* **PROBLEM TO SOLVE**: In the entries that follow, copy exactly each line from the first through the line with "The program is".

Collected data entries
━━━━━━━━━━━━━━━━━━━━━━━━━━━━━━
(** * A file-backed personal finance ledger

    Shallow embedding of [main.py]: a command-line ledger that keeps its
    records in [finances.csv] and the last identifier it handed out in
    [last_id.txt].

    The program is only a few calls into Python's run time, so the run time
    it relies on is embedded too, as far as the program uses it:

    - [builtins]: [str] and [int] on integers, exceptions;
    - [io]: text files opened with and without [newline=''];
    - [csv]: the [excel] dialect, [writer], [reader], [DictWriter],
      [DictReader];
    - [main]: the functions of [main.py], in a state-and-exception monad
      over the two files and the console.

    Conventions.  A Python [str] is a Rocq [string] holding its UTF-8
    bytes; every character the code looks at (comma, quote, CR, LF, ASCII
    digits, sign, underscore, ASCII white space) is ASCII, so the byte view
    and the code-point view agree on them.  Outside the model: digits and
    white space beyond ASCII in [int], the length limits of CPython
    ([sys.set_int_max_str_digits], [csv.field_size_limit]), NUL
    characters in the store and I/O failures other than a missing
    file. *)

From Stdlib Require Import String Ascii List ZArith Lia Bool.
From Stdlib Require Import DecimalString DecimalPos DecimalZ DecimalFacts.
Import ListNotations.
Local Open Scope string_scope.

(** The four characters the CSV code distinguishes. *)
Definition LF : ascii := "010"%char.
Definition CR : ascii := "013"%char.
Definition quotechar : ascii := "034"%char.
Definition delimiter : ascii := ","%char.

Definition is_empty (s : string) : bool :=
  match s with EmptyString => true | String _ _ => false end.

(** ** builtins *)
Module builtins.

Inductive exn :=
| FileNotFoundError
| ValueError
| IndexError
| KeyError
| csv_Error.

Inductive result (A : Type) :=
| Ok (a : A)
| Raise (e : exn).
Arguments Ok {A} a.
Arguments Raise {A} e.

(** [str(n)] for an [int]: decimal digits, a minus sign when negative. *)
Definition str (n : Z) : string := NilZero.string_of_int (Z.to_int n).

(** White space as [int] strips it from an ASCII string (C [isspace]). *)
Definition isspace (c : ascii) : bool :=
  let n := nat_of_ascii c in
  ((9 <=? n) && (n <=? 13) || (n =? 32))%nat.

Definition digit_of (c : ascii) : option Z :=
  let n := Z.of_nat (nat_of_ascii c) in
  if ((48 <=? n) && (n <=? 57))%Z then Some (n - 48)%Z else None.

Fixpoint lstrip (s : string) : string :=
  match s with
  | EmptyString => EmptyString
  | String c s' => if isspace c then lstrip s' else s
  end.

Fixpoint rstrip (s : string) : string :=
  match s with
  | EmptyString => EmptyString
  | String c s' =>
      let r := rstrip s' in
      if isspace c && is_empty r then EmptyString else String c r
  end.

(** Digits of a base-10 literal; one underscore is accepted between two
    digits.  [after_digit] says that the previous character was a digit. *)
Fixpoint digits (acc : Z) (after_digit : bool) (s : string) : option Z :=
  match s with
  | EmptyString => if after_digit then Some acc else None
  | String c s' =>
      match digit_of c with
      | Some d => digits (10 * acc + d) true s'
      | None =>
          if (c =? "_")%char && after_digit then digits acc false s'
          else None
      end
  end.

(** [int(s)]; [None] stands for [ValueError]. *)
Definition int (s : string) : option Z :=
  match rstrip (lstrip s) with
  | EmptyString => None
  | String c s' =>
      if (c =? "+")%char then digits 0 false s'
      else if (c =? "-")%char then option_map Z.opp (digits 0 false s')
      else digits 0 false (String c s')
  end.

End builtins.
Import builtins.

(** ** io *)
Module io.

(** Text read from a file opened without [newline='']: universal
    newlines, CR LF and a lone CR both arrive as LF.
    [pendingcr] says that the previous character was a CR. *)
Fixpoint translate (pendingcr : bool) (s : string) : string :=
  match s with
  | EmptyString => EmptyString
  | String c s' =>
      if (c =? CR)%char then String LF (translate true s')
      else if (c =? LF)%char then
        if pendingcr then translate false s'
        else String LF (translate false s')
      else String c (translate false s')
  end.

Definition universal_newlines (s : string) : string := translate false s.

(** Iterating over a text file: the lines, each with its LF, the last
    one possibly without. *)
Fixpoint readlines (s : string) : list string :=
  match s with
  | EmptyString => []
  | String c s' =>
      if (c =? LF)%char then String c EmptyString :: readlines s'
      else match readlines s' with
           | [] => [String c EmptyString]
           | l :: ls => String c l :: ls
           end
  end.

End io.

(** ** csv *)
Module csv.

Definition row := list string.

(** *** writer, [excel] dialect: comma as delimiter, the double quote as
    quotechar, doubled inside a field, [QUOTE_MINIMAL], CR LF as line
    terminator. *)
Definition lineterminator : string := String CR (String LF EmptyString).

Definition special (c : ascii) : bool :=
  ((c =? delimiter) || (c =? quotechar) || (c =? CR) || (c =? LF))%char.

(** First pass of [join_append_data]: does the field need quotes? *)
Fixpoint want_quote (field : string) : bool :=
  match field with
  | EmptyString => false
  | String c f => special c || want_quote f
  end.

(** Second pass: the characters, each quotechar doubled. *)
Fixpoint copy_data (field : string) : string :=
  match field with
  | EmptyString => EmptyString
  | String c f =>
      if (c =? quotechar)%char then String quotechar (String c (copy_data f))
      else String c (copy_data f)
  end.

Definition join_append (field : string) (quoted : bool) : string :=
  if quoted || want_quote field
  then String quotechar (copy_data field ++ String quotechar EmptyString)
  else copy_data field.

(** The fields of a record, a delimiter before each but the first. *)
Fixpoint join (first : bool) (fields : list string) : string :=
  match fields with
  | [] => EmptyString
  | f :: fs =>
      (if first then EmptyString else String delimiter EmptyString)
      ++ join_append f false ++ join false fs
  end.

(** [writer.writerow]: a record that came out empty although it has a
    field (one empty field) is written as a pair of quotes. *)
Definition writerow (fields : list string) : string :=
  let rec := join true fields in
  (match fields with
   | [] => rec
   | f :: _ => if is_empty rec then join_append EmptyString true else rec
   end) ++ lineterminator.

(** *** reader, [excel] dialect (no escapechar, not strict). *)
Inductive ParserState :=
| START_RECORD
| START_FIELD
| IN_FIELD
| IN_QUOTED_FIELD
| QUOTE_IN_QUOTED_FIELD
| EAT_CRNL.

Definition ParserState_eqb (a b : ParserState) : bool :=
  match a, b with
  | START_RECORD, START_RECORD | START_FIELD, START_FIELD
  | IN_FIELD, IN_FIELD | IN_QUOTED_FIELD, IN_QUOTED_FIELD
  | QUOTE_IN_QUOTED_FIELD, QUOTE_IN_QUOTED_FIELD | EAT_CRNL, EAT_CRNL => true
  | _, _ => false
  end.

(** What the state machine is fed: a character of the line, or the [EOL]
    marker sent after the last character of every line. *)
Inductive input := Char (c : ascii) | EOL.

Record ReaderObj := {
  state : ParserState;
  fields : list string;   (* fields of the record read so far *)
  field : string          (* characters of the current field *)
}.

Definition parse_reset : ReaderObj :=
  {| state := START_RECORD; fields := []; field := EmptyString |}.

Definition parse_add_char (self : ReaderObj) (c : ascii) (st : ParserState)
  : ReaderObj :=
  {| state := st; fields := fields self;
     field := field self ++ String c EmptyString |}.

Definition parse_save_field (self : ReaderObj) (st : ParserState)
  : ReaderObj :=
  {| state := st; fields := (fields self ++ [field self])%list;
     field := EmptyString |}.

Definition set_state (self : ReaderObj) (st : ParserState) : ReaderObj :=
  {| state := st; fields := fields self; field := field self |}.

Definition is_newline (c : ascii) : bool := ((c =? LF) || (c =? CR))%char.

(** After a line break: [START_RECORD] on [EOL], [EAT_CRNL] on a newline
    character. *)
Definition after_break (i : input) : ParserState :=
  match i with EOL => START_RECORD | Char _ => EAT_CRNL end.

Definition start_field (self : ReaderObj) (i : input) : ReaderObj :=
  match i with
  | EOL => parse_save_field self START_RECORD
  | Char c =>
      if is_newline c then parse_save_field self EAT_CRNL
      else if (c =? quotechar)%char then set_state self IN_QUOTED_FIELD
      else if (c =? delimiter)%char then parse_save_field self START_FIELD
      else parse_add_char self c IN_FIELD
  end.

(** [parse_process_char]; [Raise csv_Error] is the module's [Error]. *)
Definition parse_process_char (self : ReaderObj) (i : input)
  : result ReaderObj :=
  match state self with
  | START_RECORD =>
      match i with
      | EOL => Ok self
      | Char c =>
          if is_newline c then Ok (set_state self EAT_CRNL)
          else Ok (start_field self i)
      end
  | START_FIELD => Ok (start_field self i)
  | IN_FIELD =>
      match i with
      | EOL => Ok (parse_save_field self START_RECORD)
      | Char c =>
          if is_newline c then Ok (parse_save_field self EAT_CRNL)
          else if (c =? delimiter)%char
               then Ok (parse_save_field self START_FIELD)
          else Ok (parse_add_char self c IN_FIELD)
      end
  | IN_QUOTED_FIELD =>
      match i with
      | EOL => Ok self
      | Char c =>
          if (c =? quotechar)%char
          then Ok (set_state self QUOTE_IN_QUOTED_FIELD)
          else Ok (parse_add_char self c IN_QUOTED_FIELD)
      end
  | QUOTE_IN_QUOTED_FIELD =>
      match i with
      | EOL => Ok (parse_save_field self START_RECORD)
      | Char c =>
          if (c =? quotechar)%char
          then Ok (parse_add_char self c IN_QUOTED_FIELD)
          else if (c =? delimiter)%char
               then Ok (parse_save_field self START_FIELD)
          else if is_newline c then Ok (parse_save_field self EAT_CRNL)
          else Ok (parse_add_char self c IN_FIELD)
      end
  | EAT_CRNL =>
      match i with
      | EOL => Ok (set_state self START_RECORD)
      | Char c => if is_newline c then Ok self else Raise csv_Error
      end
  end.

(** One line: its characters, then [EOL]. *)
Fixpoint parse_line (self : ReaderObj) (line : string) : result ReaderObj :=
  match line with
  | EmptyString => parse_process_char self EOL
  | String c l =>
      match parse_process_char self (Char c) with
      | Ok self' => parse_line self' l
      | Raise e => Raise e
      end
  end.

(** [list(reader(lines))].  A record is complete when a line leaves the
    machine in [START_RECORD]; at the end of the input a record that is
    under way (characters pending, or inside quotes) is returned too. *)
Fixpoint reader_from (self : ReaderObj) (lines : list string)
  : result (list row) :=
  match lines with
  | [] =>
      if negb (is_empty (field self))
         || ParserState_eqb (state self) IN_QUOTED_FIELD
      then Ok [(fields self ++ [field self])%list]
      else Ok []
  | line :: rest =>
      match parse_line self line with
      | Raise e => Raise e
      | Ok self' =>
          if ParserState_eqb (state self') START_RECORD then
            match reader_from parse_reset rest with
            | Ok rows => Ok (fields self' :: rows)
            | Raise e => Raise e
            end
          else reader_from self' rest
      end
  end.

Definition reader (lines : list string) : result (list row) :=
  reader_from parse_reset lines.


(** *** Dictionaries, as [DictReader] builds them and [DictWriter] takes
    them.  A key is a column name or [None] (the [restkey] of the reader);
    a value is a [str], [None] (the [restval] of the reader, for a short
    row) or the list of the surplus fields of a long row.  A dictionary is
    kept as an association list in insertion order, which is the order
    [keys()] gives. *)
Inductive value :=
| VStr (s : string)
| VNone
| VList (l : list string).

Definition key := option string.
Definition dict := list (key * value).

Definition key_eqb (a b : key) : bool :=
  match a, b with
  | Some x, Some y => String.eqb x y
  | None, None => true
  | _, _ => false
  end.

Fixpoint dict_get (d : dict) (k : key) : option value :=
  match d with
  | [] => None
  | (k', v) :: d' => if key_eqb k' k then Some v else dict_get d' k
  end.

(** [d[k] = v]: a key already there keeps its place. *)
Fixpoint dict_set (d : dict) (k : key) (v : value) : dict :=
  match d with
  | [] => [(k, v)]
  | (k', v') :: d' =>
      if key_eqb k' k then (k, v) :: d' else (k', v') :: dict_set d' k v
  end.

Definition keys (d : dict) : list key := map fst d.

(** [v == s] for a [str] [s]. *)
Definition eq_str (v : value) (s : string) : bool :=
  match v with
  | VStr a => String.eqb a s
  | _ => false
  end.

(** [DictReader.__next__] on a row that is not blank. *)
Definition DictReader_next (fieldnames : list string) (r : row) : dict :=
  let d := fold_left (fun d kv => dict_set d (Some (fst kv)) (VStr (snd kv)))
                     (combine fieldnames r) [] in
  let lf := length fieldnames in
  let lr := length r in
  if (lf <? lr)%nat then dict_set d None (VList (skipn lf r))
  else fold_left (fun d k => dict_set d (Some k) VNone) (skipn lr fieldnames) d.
━━━━━━━━━━━━━━━━━━━━━━━━━━━━━━
* **YOUR RESPONSE**:
(** * A file-backed personal finance ledger

    Shallow embedding of [main.py]: a command-line ledger that keeps its
    records in [finances.csv] and the last identifier it handed out in
    [last_id.txt].

    The program is only a few calls into Python's run time, so the run time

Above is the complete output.